» **Supplied material**:
——
(* ===== verification/RecGrammar.v ===== *)
(** The language of rec.go: which texts a string and a record have, as a grammar
    that says nothing of cursors, and that the reader accepts exactly those.

    [spell] relates the text between two quotes to the string it spells; [members]
    the text between two braces to the names and string values of an object. *)

From S2P Require Import Prelude RecText RecCodec RecTotal.
#[local] Open Scope parser_scope.

(** ** The grammar *)

(** The byte an escape of one letter stands for. *)
Definition simpleEscape (e : byte) : option byte :=
  match e with
  | x22 => Some x22 | x5c => Some x5c | x2f => Some x2f
  | x62 => Some x08 | x66 => Some x0c | x6e => Some x0a | x72 => Some x0d | x74 => Some x09
  | _ => None
  end.

(** One escape and the bytes it stands for: a letter, a code point of the basic
    plane that is no surrogate, or a pair of surrogates. *)
Inductive escaped : list byte → list byte → Prop :=
| esc_simple e c : simpleEscape e = Some c → escaped [backslash; e] [c]
| esc_unicode ds u : length ds = 4%nat → hexLoop ds 0 = Some u → ~ (0xD800 <= u <= 0xDFFF) →
    escaped (backslash :: x75 :: ds) (appendRune [] u)
| esc_pair ds u ds' u' : length ds = 4%nat → hexLoop ds 0 = Some u → 0xD800 <= u <= 0xDBFF →
    length ds' = 4%nat → hexLoop ds' 0 = Some u' → 0xDC00 <= u' <= 0xDFFF →
    escaped (backslash :: x75 :: ds ++ backslash :: x75 :: ds')
      (appendRune [] (0x10000 + Z.shiftl (u - 0xD800) 10 + (u' - 0xDC00))).

(** A text and the bytes it spells. *)
Inductive spell : list byte → list byte → Prop :=
| spell_nil : spell [] []
| spell_plain c t s : 0x20 <= bz c → c ≠ quote → c ≠ backslash → spell t s → spell (c :: t) (c :: s)
| spell_escape e u t s : escaped e u → spell t s → spell (e ++ t) (u ++ s).

(** A string of the format, with its quotes. *)
Definition jstring (t : list byte) (s : gostr) : Prop :=
  ∃ body, t = quote :: body ++ [quote] /\ spell body s /\ validUTF8 s = true.

(** White space. *)
Definition blanks (w : list byte) : Prop := Forall (λ c, is_ws c = true) w.

(** A member of an object, with the white space around it, and the members of one. *)
Inductive jmember : list byte → gostr → gostr → Prop :=
| member_intro w1 w2 w3 w4 tk tv k v : blanks w1 → blanks w2 → blanks w3 → blanks w4 → jstring tk k → jstring tv v →
    jmember (w1 ++ tk ++ w2 ++ colon :: w3 ++ tv ++ w4) k v.

Inductive members : list byte → list (gostr * gostr) → Prop :=
| members_one t k v : jmember t k v → members t [(k, v)]
| members_more t k v ts kvs : jmember t k v → members ts kvs → members (t ++ comma :: ts) ((k, v) :: kvs).

(** ** The cursor, by what it has before it *)

Definition rest (r : reader) : list byte := drop (pos r) (buf r).

(** [r] has [s] before it, at nesting depth [d]. *)
Record sees (r : reader) (s : list byte) (d : nat) : Prop := {
  sees_rest : rest r = s;
  sees_good : good r;
  sees_depth : depth r = d
}.

(** Wherever [s] comes next at depth [d], [m] gives [a] and leaves [s'] at [d']. *)
Definition reads {A} (m : parser A) (s : list byte) (d : nat) (a : A) (s' : list byte) (d' : nat) : Prop :=
  ∀ r, sees r s d → ∃ r', m r = inl (a, r') /\ buf r' = buf r /\ sees r' s' d'.

Lemma reads_bind {A B} (m : parser A) (k : A → parser B) s d a s1 d1 b s2 d2 :
  reads m s d a s1 d1 → reads (k a) s1 d1 b s2 d2 → reads (pbind m k) s d b s2 d2.
Proof.
  intros Hm Hk r Hr. destruct (Hm r Hr) as (r1 & H1 & Hb1 & Hr1). destruct (Hk r1 Hr1) as (r2 & H2 & Hb2 & Hr2).
  exists r2. unfold pbind. rewrite H1. split_and!; [done|congruence|done].
Qed.

Lemma reads_ret {A} (a : A) s d : reads (pret a) s d a s d.
Proof. intros r Hr. by exists r. Qed.

Lemma sees_length r s d : sees r s d → (length s = length (buf r) - pos r)%nat.
Proof. intros [<- _ _]. unfold rest. by rewrite length_drop. Qed.

Lemma sees_at r c s d : sees r (c :: s) d → at_ r = c /\ (pos r < length (buf r))%nat.
Proof.
  intros Hr. pose proof (sees_length _ _ _ Hr) as Hl. cbn in Hl. destruct Hr as [Hs _ _]. unfold rest in Hs.
  split; [|lia]. rewrite rest_at in Hs by lia. by injection Hs.
Qed.

Lemma sees_at_nil r d : sees r [] d → at_ r = x00.
Proof.
  intros Hr. pose proof (sees_length _ _ _ Hr) as Hl. cbn in Hl. unfold at_. apply nth_overflow. lia.
Qed.

(** The byte under a cursor before [s]. *)
Definition first (s : list byte) : byte := hd x00 s.

Lemma sees_first r s d : sees r s d → at_ r = first s.
Proof. destruct s as [|c s]; [apply sees_at_nil|]. intros Hr. by destruct (sees_at _ _ _ _ Hr). Qed.

Lemma reads_peek s d : reads peek s d (first s) s d.
Proof. intros r Hr. exists r. unfold peek. by rewrite (sees_first r s d Hr). Qed.

Lemma reads_advance a s d : reads (advance (length a)) (a ++ s) d tt s d.
Proof.
  intros r Hr. eexists. split; [done|]. split; [done|]. pose proof (sees_length _ _ _ Hr) as Hl. destruct Hr as [Hs Hg Hd].
  rewrite length_app in Hl. constructor; cbn; [|unfold good in *; cbn; lia|done].
  unfold rest in *. cbn. by rewrite <- drop_drop, Hs, drop_app_length.
Qed.

Lemma reads_advance_1 c s d : reads (advance 1) (c :: s) d tt s d.
Proof. apply (reads_advance [c]). Qed.

Lemma skipWs_blanks w s : blanks w → is_ws (first s) = false → skipWs (w ++ s) = s.
Proof.
  intros Hw Hs. induction Hw as [|c w Hc _ IH]; cbn; [|by rewrite Hc].
  destruct s as [|c s]; [done|]. cbn in *. by rewrite Hs.
Qed.

Lemma reads_ws w s d : blanks w → is_ws (first s) = false → reads ws (w ++ s) d tt s d.
Proof.
  intros Hw Hs r Hr. eexists. split; [done|]. split; [done|]. pose proof (sees_length _ _ _ Hr) as Hl. destruct Hr as [Hre Hg Hd].
  fold (rest r). rewrite Hre, (skipWs_blanks w s Hw Hs). unfold left_. rewrite <- Hl, length_app.
  rewrite length_app in Hl. constructor; cbn; [|unfold good in *; cbn; lia|done].
  unfold rest in *. cbn. replace (length w + length s - length s)%nat with (length w) by lia.
  by rewrite <- drop_drop, Hre, drop_app_length.
Qed.

Lemma reads_ws_nil s d : is_ws (first s) = false → reads ws s d tt s d.
Proof. intros Hs. apply (reads_ws [] s d); [constructor|done]. Qed.

Lemma reads_enter s d : (d < depthLimit)%nat → reads enter s d tt s (S d).
Proof.
  intros Hd r [Hs Hg Hr]. unfold enter. rewrite (proj2 (Nat.ltb_ge depthLimit (depth _))) by (cbn; rewrite Hr; lia).
  eexists. split; [done|]. split; [done|]. constructor; [done|done|]. cbn. by rewrite Hr.
Qed.

Lemma reads_leave s d : reads leave s (S d) tt s d.
Proof.
  intros r [Hs Hg Hr]. eexists. split; [done|]. split; [done|]. constructor; [done|done|]. cbn. rewrite Hr. lia.
Qed.

Lemma reads_atEnd s d : reads atEnd s d (bool_decide (s = [])) s d.
Proof.
  intros r Hr. exists r. split; [|done]. unfold atEnd. pose proof (sees_length _ _ _ Hr) as Hl. do 2 f_equal.
  destruct s as [|c s]; cbn in *; [apply Nat.leb_le|apply Nat.leb_gt]; destruct Hr as [_ Hg _]; unfold good in Hg; lia.
Qed.

(** ** Texts are read *)

Lemma reads_hex4 ds u s d : length ds = 4%nat → hexLoop ds 0 = Some u → reads hex4 (ds ++ s) d u s d.
Proof.
  intros Hl Hu r Hr. pose proof (sees_length _ _ _ Hr) as Hn. rewrite length_app in Hn. unfold hex4.
  rewrite (proj2 (Nat.ltb_ge _ _)) by (destruct Hr as [_ Hg _]; unfold good in Hg; lia).
  fold (rest r). rewrite (sees_rest _ _ _ Hr), take_app_le, take_ge, Hu by lia.
  rewrite <- Hl. by apply (reads_bind _ _ _ _ _ _ _ _ _ _ (reads_advance ds s d) (reads_ret u s d)).
Qed.

Lemma reads_lowSurrogate u ds u' s d : length ds = 4%nat → hexLoop ds 0 = Some u' → 0xDC00 <= u' <= 0xDFFF →
  reads (lowSurrogate u) (backslash :: x75 :: ds ++ s) d (0x10000 + Z.shiftl (u - 0xD800) 10 + (u' - 0xDC00)) s d.
Proof.
  intros Hl Hu Hr r Hs. unfold lowSurrogate. pose proof (sees_length _ _ _ Hs) as Hn. cbn in Hn.
  destruct (sees_at _ _ _ _ Hs) as [H0 Hlt].
  destruct (reads_advance_1 _ _ _ r Hs) as (r1 & [= <-] & _ & Hs1). destruct (sees_at _ _ _ _ Hs1) as [H1 _].
  unfold at_ in H0, H1. cbn in H1. rewrite (proj2 (Nat.leb_gt _ _)), H0, H1 by lia.
  rewrite !bool_decide_eq_true_2 by done. cbn [negb orb].
  eapply (reads_bind _ _ _ _ _ _ _ _ _ _ (reads_advance [backslash; x75] (ds ++ s) d)); [|exact Hs].
  eapply reads_bind; [by apply reads_hex4|]. rewrite !(proj2 (Z.ltb_ge _ _)) by lia. cbn [orb]. apply reads_ret.
Qed.

Lemma appendRune_app out u : appendRune out u = out ++ appendRune [] u.
Proof. unfold appendRune. by repeat case_goal. Qed.

(** [escape] on the text of one escape. *)
Lemma reads_escape e u out s d : escaped e u → reads (escape out) (e ++ s) d (out ++ u) s d.
Proof.
  intros He. unfold escape.
  assert (∃ x e', e = backslash :: x :: e') as (x & e' & ->) by (destruct He; by eexists _, _).
  change ((backslash :: x :: e') ++ s) with (backslash :: x :: (e' ++ s)).
  eapply reads_bind; [apply reads_advance_1|]. eapply reads_bind; [apply reads_atEnd|]. cbn [bool_decide].
  rewrite bool_decide_eq_false_2 by done.
  eapply reads_bind; [apply reads_peek|]. eapply reads_bind; [apply reads_advance_1|]. cbn [first hd].
  inversion He as [x' c Hc|ds v Hl Hv Hns|ds v ds' v' Hl Hv Hhi Hl' Hv' Hlo]; subst.
  - destruct x; try done; injection Hc as <-; apply reads_ret.
  - eapply reads_bind; [by apply reads_hex4|].
    destruct ((0xDC00 <=? v) && (v <=? 0xDFFF)) eqn:E1; [to_prop; lia|].
    destruct ((0xD800 <=? v) && (v <=? 0xDBFF)) eqn:E2; [to_prop; lia|]. rewrite appendRune_app. apply reads_ret.
  - rewrite <- app_assoc. eapply reads_bind; [by apply reads_hex4|].
    destruct ((0xDC00 <=? v) && (v <=? 0xDFFF)) eqn:E1; [to_prop; lia|].
    rewrite (proj2 (Z.leb_le 0xD800 v)), (proj2 (Z.leb_le v 0xDBFF)) by lia. cbn [andb].
    eapply reads_bind; [by apply reads_lowSurrogate|]. rewrite appendRune_app. apply reads_ret.
Qed.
——
» **What to work on**:
From the material above, copy exactly the lines between the line holding "intros Hw Hs r" and the line holding "intros r Hr. exists r. split;", inclusive, and only those.

» **Problem solution**:
  intros Hw Hs r Hr. eexists. split; [done|]. split; [done|]. pose proof (sees_length _ _ _ Hr) as Hl. destruct Hr as [Hre Hg Hd].
  fold (rest r). rewrite Hre, (skipWs_blanks w s Hw Hs). unfold left_. rewrite <- Hl, length_app.
  rewrite length_app in Hl. constructor; cbn; [|unfold good in *; cbn; lia|done].
  unfold rest in *. cbn. replace (length w + length s - length s)%nat with (length w) by lia.
  by rewrite <- drop_drop, Hre, drop_app_length.
Qed.

Lemma reads_ws_nil s d : is_ws (first s) = false → reads ws s d tt s d.
Proof. intros Hs. apply (reads_ws [] s d); [constructor|done]. Qed.

Lemma reads_enter s d : (d < depthLimit)%nat → reads enter s d tt s (S d).
Proof.
  intros Hd r [Hs Hg Hr]. unfold enter. rewrite (proj2 (Nat.ltb_ge depthLimit (depth _))) by (cbn; rewrite Hr; lia).
  eexists. split; [done|]. split; [done|]. constructor; [done|done|]. cbn. by rewrite Hr.
Qed.

Lemma reads_leave s d : reads leave s (S d) tt s d.
Proof.
  intros r [Hs Hg Hr]. eexists. split; [done|]. split; [done|]. constructor; [done|done|]. cbn. rewrite Hr. lia.
Qed.

Lemma reads_atEnd s d : reads atEnd s d (bool_decide (s = [])) s d.
Proof.
  intros r Hr. exists r. split; [|done]. unfold atEnd. pose proof (sees_length _ _ _ Hr) as Hl. do 2 f_equal.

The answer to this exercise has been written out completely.